Lemma app_empty_r (s : string) : s +:+ EmptyString = s.
Proof. induction s as [|c s IH]; [done | by rewrite app_String, IH]. Qed.

Lemma app_assoc_s (a b c : string) : (a +:+ b) +:+ c = a +:+ (b +:+ c).
Proof. induction a as [|x a IH]; [done | by rewrite !app_String, IH]. Qed.

Lemma app_length_s (a b : string) :
  String.length (a +:+ b) = (String.length a + String.length b)%nat.
Proof. induction a as [|x a IH]; [done | rewrite app_String; simpl; by rewrite IH]. Qed.

Lemma spaces_app (a b : string) : spaces (a +:+ b) = (spaces a + spaces b)%nat.
Proof.
  induction a as [|c a IH]; [done |].
  rewrite app_String. simpl. rewrite IH. lia.
Qed.

Lemma split_length (s : string) : length (Py.split s) = S (spaces s).
Proof.
  induction s as [|c s IH]; simpl; [done |].
  destruct (Ascii.eqb c Py.space); simpl; [by rewrite IH |].
  destruct (Py.split s) as [|w ws]; simpl in *; lia.
Qed.

Lemma split_not_nil (s : string) : Py.split s ≠ [].
Proof. intros E. pose proof (split_length s) as L. rewrite E in L. done. Qed.

Lemma join_cons (w : string) (ws : list string) :
  ws ≠ [] → Py.join (w :: ws) = w +:+ " " +:+ Py.join ws.
Proof. destruct ws; done. Qed.

Lemma join_split (s : string) : Py.join (Py.split s) = s.
Proof.
  induction s as [|c s IH]; [done |]. simpl.
  destruct (Ascii.eqb c Py.space) eqn:E.
  - apply Ascii.eqb_eq in E as ->.
    rewrite join_cons by apply split_not_nil. by rewrite IH.
  - pose proof (split_not_nil s) as N.
    destruct (Py.split s) as [|w ws]; [done |].
    destruct ws as [|w' ws].
    + change (String c w = String c s). f_equal. exact IH.
    + rewrite join_cons in IH by done. rewrite join_cons by done.
      by rewrite app_String, IH.
Qed.

Lemma split_words_no_space (s : string) : Forall (λ w, spaces w = O) (Py.split s).
Proof.
  induction s as [|c s IH]; simpl; [by repeat constructor |].
  destruct (Ascii.eqb c Py.space) eqn:E; [by constructor |].
  destruct (Py.split s) as [|w ws]; simpl.
  - repeat constructor. simpl. by rewrite E.
  - inversion IH; subst. constructor; [simpl; rewrite E; lia | done].
Qed.

Lemma spaces_join (ws : list string) :
  Forall (λ w, spaces w = O) ws → spaces (Py.join ws) = (length ws - 1)%nat.
Proof.
  induction 1 as [|w ws Hw Hws IH]; [done |].
  destruct ws as [|w' ws]; [simpl; done |].
  rewrite join_cons by done. rewrite !spaces_app, IH, Hw. simpl. lia.
Qed.

(** The words of a field after a cut: as many as were kept. *)
Lemma split_cut_length (s : string) (m : nat) :
  (1 ≤ m)%nat → (m ≤ length (Py.split s))%nat →
  length (Py.split (Py.join (take m (Py.split s)) +:+ "...")) = m.
Proof.
  intros Hm Hle. rewrite split_length, spaces_app, spaces_join.
  - rewrite length_take. simpl. lia.
  - apply Forall_take, split_words_no_space.
Qed.

End words.

(** ** The result monad *)

Lemma bind_Ok {A B : Type} (m : result A) (k : A → result B) (b : B) :
  (m ≫= k) = Ok b → ∃ a, m = Ok a ∧ k a = Ok b.
Proof. destruct m as [a| |]; simpl; [eauto | done | done]. Qed.

Lemma bind_Ok_eq {A B : Type} (m : result A) (k : A → result B) (a : A) :
  m = Ok a → (m ≫= k) = k a.
Proof. by intros ->. Qed.

Lemma bind_not_diverge {A B : Type} (m : result A) (k : A → result B) :
  m ≠ Diverge → (∀ a, k a ≠ Diverge) → (m ≫= k) ≠ Diverge.
Proof. destruct m; simpl; eauto. Qed.

(** ** One pass over a record *)

Section pass.
Context {utils : Utils}.

Lemma cut_field_step (cut_off key_token : Z) (v v' : string) (cut : bool) :
  cut_field cut_off key_token v = Ok (v', cut) → field_step v v' cut.
Proof.
  unfold cut_field, field_step.
  set (words := Py.split v). set (n := Z.of_nat (length words)).
  destruct (key_token =? 0); [done |].
  set (cnt := Z.min _ _).
  assert (cnt ≤ n - 3) as Hcap by (unfold cnt; lia).
  destruct (1 <=? cnt) eqn:H1; simpl.
  - apply Z.leb_le in H1.
    destruct (10 <? n) eqn:H10; [|destruct (5 <? n) eqn:H5].
    + intros [= <- <-]. right. apply Z.ltb_lt in H10.
      split; [done |]. split; [lia |].
      exists (Z.to_nat cnt). split; [lia |]. split; [lia | done].
    + intros [= <- <-]. right. apply Z.ltb_lt in H5.
      split; [done |]. split; [lia |].
      exists 1%nat. split; [lia |]. split; [lia | done].
    + intros [= <- <-]. left. split; [done |].
      unfold words. by rewrite app_empty_r, join_split.
  - intros [= <- <-]. left. split; [done |].
    unfold words. by rewrite app_empty_r, join_split.
Qed.

(** The words of a field do not grow, and shrink when it is cut. *)
Lemma field_step_words (v v' : string) (cut : bool) :
  field_step v v' cut →
  (length (Py.split v') ≤ length (Py.split v))%nat ∧
  (cut = true → (length (Py.split v') < length (Py.split v))%nat).
Proof.
  intros [[-> ->] | (-> & H5 & n & Hn & H3 & ->)]; [split; [lia | done] |].
  unfold cut_text. rewrite split_cut_length by lia. split; [lia | intros _; lia].
Qed.

Lemma field_words_cons (kv : string * string) (fields : list (string * string)) :
  field_words (kv :: fields) = (length (Py.split kv.2) + field_words fields)%nat.
Proof. reflexivity. Qed.

(** The second [for]: every field makes a [field_step], and [_cut_last]
    ends as the flag of the last field. *)
Lemma cut_fields_steps (cut_off_token key2token : list (string * Z))
    (fields fields' : list (string * string)) (cut_last cut_last' : bool) :
  cut_fields cut_off_token key2token fields cut_last = Ok (fields', cut_last') →
  Forall2 (λ kv kv', kv'.1 = kv.1 ∧ ∃ cut, field_step kv.2 kv'.2 cut) fields fields'.
Proof.
  revert fields' cut_last cut_last'.
  induction fields as [|[k v] rest IH]; intros fields' c0 c' H; simpl in H.
  - injection H as <- <-. constructor.
  - apply bind_Ok in H as (c & _ & H). apply bind_Ok in H as (t & _ & H).
    apply bind_Ok in H as ([v' cut] & E1 & H).
    apply bind_Ok in H as ([rest' c2] & E2 & H).
    injection H as <- <-. constructor; [|by eapply IH].
    split; [done |]. exists cut. by eapply cut_field_step.
Qed.

Lemma cut_fields_words (cut_off_token key2token : list (string * Z))
    (fields fields' : list (string * string)) (cut_last cut_last' : bool) :
  cut_fields cut_off_token key2token fields cut_last = Ok (fields', cut_last') →
  (field_words fields' ≤ field_words fields)%nat ∧
  (fields ≠ [] → cut_last' = true → (field_words fields' < field_words fields)%nat) ∧
  (fields = [] → cut_last' = cut_last).
Proof.
  revert fields' cut_last cut_last'.
  induction fields as [|[k v] rest IH]; intros fields' c0 c' H; simpl in H.
  - injection H as <- <-. done.
  - apply bind_Ok in H as (c & _ & H). apply bind_Ok in H as (t & _ & H).
    apply bind_Ok in H as ([v' cut] & E1 & H).
    apply bind_Ok in H as ([rest' c2] & E2 & H).
    injection H as <- <-.
    apply cut_field_step, field_step_words in E1 as [Hle Hlt].
    apply IH in E2 as (Hrest & Hrest_lt & Hnil).
    rewrite !field_words_cons. simpl. split; [lia |]. split; [|done].
    intros _ ->. destruct rest as [|kv rest].
    + rewrite Hnil in Hlt by done. specialize (Hlt eq_refl). lia.
    + specialize (Hrest_lt ltac:(done) eq_refl). lia.
Qed.

Lemma stringify_as_record (fields : list (string * string)) :
  stringify (as_record fields) = fields.
Proof.
  unfold stringify, as_record. rewrite <- list_fmap_compose.
  rewrite <- (list_fmap_id fields) at 2. apply list_fmap_ext.
  by intros _ [k v] _.
Qed.
Lemma update_tree root kids fuel nv G :
  encodes_tree lc rs root kids = true ->
  NoDup (root :: ids kids) ->
  (forall x, In x (root :: ids kids) -> x < len nv /\ x < len G) ->
  (length (ids kids) < fuel)%nat ->
  exists nv' G',
    update_node_values_array_access fuel root lc rs nv G = Ok (nv', G')
    /\ length nv' = length nv /\ length G' = length G
    /\ (forall y, 0 <= y -> ~ In y (root :: ids kids) ->
          at_node nv' y = at_node nv y /\ at_node G' y = at_node G y)
    /\ (forall x v leaf, In (x, v, leaf) (tree_values nv root kids) ->
          at_node nv' x = v
          /\ at_node G' x = if leaf then (at_node G x + v)%Q else at_node G x).
Proof.
  intros Henc Hnd Hr Hfuel.
  unfold encodes_tree in Henc. rewrite !andb_true_iff in Henc.
  destruct Henc as [[Hroot Hl] Hk]. apply Z.leb_le in Hroot.
  apply reads_getitem in Hl.
  apply NoDup_cons_iff in Hnd. destruct Hnd as [Hroot_notin Hnd].
  destruct (Hr root (or_introl eq_refl)) as [Hr_nv Hr_G].
  replace fuel with (S (length (ids kids) + (fuel - S (length (ids kids)))))%nat
    by lia.
  set (n := (fuel - S (length (ids kids)))%nat).
  unfold update_node_values_array_access. change [root] with ([] ++ [root]).
  cbn [update_loop]. rewrite pop_snoc.
  unfold visit_values. rewrite Hl. cbn [bind].
  destruct (forest_empty_dec kids) as [->|Hne].
  - cbn [first]. rewrite Z.eqb_refl. cbn [negb].
    rewrite (getitem_at_node G root) by lia. cbn [bind].
    rewrite (getitem_at_node nv root) by lia. cbn [bind].
    rewrite (setitem_in_range G root) by lia. cbn [bind].
    cbn [vs_stack vs_node_values vs_G length Nat.add].
    exists nv, (update_nth G (Z.to_nat root) (at_node G root + at_node nv root)%Q).
    split; [destruct n; reflexivity|].
    split; [reflexivity|]. split; [apply update_nth_length|]. split.
    + intros y Hy Hny. split; [reflexivity|].
      apply at_node_update_other; [lia|lia|]. intros ->. apply Hny. now left.
    + intros x v leaf [[= <- <- <-]|[]].
      split; [reflexivity|]. apply at_node_update_same. lia.
  - destruct (nonempty_first kids Hk Hne) as [HkN Hleaf].
    rewrite HkN. cbn [negb]. rewrite bind_bind.
    cbn [bind vs_stack vs_node_values vs_G].
    destruct (update_forest kids Hk Hnd root (length (ids kids) + n)%nat n [] nv G)
      as (nv' & G' & E & Hl1 & Hl2 & Hout & Hpath).
    { exact Hroot_notin. }
    { lia. }
    { intros x Hx. apply Hr. now right. }
    { pose proof (roots_le_ids kids). lia. }
    rewrite E. exists nv', G'.
    split; [destruct n; reflexivity|].
    split; [exact Hl1|]. split; [exact Hl2|]. split.
    + intros y Hy Hny. apply Hout; [exact Hy|]. intros H. apply Hny. now right.
    + intros x v leaf [[= <- <- <-]|Hin].
      * rewrite Hleaf. now apply Hout.
      * now apply Hpath.
Qed.

End Values.
(** X13: an [ingest] that loaded documents of which at least one chunk
    passes the filters, and that fails in [_build_chain] because the
    settings miss a key, has already stored the chunks and set the store
    handle, and built no retriever; [set_retrieval_settings] with settings
    that select a strategy the retriever accepts then returns and builds
    the retriever over that collection, without another ingest. *)
Theorem bad_settings_fixed_without_reingest fs repo_path w docs old settings choice :
  exists_ fs (resolve repo_path) = true ->
  _load_repo (include_ext (self w)) fs (resolve repo_path) = Ok docs ->
  collection (disk w) = Ok old ->
  make_chunks split_documents docs <> [] ->
  settings_ok (retrieval_settings (self w)) = false ->
  search_choice settings = Ok choice ->
  validate_search_type (fst choice) = Ok tt ->
  let r1 := ingest split_documents resolve fs repo_path w in
  let r2 := set_retrieval_settings settings (snd r1) in
  (exists key, fst r1 = Raise (KeyError key))
  /\ vector_store (self (snd r1)) = Some ChromaClient
  /\ retriever (self (snd r1)) = retriever (self w)
  /\ (forall c, In c (make_chunks split_documents docs) -> In c (stored (snd r1)))
  /\ fst r2 = Ok tt
  /\ retriever (self (snd r2))
     = Some (as_retriever ChromaClient (fst choice) (snd choice))
  /\ disk (snd r2) = disk (snd r1).
Proof.
  intros Hex Hload Hold Hne Hbad Hc Hv r1 r2. subst r2 r1.
  rewrite ingest_eq. cbv zeta. rewrite Hex, Hload, Hold. cbn [negb].
  destruct (make_chunks split_documents docs) as [|c0 chunks]; [contradiction|].
  unfold settings_ok in Hbad.
  destruct (search_choice (retrieval_settings (self w))) as [|e] eqn:He;
    [discriminate|].
  destruct (search_choice_raises _ _ He) as (key & ->).
  cbn [fst snd]. split; [eauto|]. split; [reflexivity|]. split; [reflexivity|].
  split.
  - intros c Hin. unfold stored. cbn. apply in_or_app. now right.
  - unfold set_retrieval_settings, bind, modify. rewrite build_chain_eq.
    cbn [self disk stdout set_retrieval_settings_attr vector_store
         retrieval_settings set_vector_store]. rewrite Hc, Hv. cbn. repeat split.
Qed.

(** X14: [get_memory_pipeline] over a persist directory that already
    holds a collection (the application was restarted) returns without
    reading the repository: the collection is used as it is, only the
    banner is printed, and the object has no remembered root, so that the
    callback [update_repo] registers, [memory.update_files(path)], raises
    [TypeError] for every path and changes nothing. *)
Theorem get_memory_pipeline_after_restart env data_dir repo_name fs docs :
  let r := get_memory_pipeline split_documents resolve env data_dir repo_name fs
             (ChromaStore docs) in
  fst r = Ok tt
  /\ disk (snd r) = ChromaStore docs
  /\ vector_store (self (snd r)) = Some ChromaClient
  /\ _repo_root (self (snd r)) = None
  /\ stdout (snd r) = memory_pipeline_banner env repo_name
  /\ forall fs' path,
       update_files split_documents resolve fs' [path] (snd r)
       = (Raise TypeError, snd r).
Proof.
  cbv zeta. unfold get_memory_pipeline.
  assert (Hc : search_choice default_retrieval_settings
               = Ok (Some "mmr",
                     Some (<["k" := PyInt 6]> (<["fetch_k" := PyInt 20]>
                             (<["lambda_mult" := PyFloat (1 # 2)]> ∅)))))
    by (vm_compute; reflexivity).
  rewrite (init_restores None default_retrieval_settings docs _ Hc eq_refl).
  cbn [self disk stdout bind has_vector_db gets ret vector_store set_retriever
       set_vector_store negb fst snd app].
  rewrite app_nil_r.
  split; [reflexivity|]. split; [reflexivity|]. split; [reflexivity|].
  split; [reflexivity|]. split; [reflexivity|].
  intros fs' path. now apply update_files_no_root with (vs := ChromaClient).
Qed.

(** X19: [clear_vector_db] on an object whose directory held a store is
    not undone by [ingest] in the same process: the call returns and
    nothing is stored any more, but the store library still holds its
    client of the removed database, so every later [ingest] on the object
    raises, whatever the repository, and leaves it without store handle
    and retriever. *)
Theorem ingest_after_destroy_raises w docs :
  disk w = ChromaStore docs ->
  let w1 := snd (clear_vector_db w) in
  fst (clear_vector_db w) = Ok tt
  /\ stored w1 = []
  /\ forall fs repo_path,
       let r := ingest split_documents resolve fs repo_path w1 in
       (exists e, fst r = Raise e)
       /\ (exists_ fs (resolve repo_path) = true ->
           (exists loaded,
              _load_repo (include_ext (self w)) fs (resolve repo_path) = Ok loaded) ->
           fst r = Raise (ChromaError database_moved))
       /\ fst (has_vector_db (snd r)) = Ok false
       /\ fst (ready_for_retrieval (snd r)) = Ok false.
Proof.
  intros Hd w1. split; [reflexivity|].
  assert (Hd1 : disk w1 = RemovedUnderClient).
  { subst w1. change (disk (snd (clear_vector_db w))) with (rmtree_mkdir (disk w)).
    now rewrite Hd. }
  split; [unfold stored; now rewrite Hd1|].
  intros fs repo_path. cbv zeta. rewrite ingest_eq. cbv zeta. rewrite Hd1.
  change (include_ext (self w1)) with (include_ext (self w)).
  cbn [collection].
  destruct (exists_ fs (resolve repo_path)); cbn [negb].
  - destruct (_load_repo (include_ext (self w)) fs (resolve repo_path))
      as [loaded|e].
    + split; [eauto|]. split; [reflexivity|]. split; reflexivity.
    + split; [eauto|]. split; [|split; reflexivity].
      intros _ (loaded & H). discriminate H.
  - split; [eauto|]. split; [discriminate|]. split; reflexivity.
Qed.

End Restart.
(** * imexam: the interactive examination session of [imexam/connect.py]

    A shallow embedding of the [Connect] class: the constructor's viewer
    check, the session entry point [imexam], the loop [_run_imexam], and the
    thin delegating methods [unlearn], [plotname] and [register].

    The class talks to two collaborators whose modules are not part of
    [connect.py]: the display window ([ds9_basic.ds9]) and the examination
    object ([imexamine.Imexamine]).  Both are modelled at their interface, the
    way the specification describes them (ViewerAdapter and KeyRegistry). *)

From Stdlib Require Import String Ascii List Bool Arith ZArith Lia.
From Stdlib Require Import Floats.
Import ListNotations.
Open Scope string_scope.
Open Scope list_scope.

(* ================================================================== *)
(** ** Python values that flow through the session *)

(** Image coordinates are Python floats; the pixel buffer is a 2-D array of
    floats.  The session only passes them along. *)
Definition coord := float.
Definition PixelBuffer := list (list float).

(** Exceptions.  [KeyError] stands for any instance of Python's [KeyError]
    (what an [except KeyError] clause catches); [OtherError cls] is an
    exception of class [cls] that is not an instance of [KeyError]. *)
Inductive exn : Type :=
| KeyError
| IndexError
| NameError (name : string)
| UnboundLocalError (name : string)
| NotImplementedError
| InvalidBindingError
| OtherError (cls : string).

(** Outcome of running a piece of the program: a value, a raised exception,
    a session that waits for the user for ever ([Blocked]: the cursor read
    never returns), or a loop cut by the model's fuel. *)
Inductive result (A : Type) : Type :=
| Ok (a : A)
| Raise (e : exn)
| Blocked
| OutOfFuel.
Arguments Ok {A} a.
Arguments Raise {A} e.
Arguments Blocked {A}.
Arguments OutOfFuel {A}.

-- Prompt --
Referring to the material above, set down exactly the lines between the line with "(snd r)) = None" and the line with "rewrite app_nil_r.", inclusive, and no other lines.

-- Exercise response --
  /\ _repo_root (self (snd r)) = None
  /\ stdout (snd r) = memory_pipeline_banner env repo_name
  /\ forall fs' path,
       update_files split_documents resolve fs' [path] (snd r)
       = (Raise TypeError, snd r).
Proof.
  cbv zeta. unfold get_memory_pipeline.
  assert (Hc : search_choice default_retrieval_settings
               = Ok (Some "mmr",
                     Some (<["k" := PyInt 6]> (<["fetch_k" := PyInt 20]>
                             (<["lambda_mult" := PyFloat (1 # 2)]> ∅)))))
    by (vm_compute; reflexivity).
  rewrite (init_restores None default_retrieval_settings docs _ Hc eq_refl).
  cbn [self disk stdout bind has_vector_db gets ret vector_store set_retriever
       set_vector_store negb fst snd app].
  rewrite app_nil_r.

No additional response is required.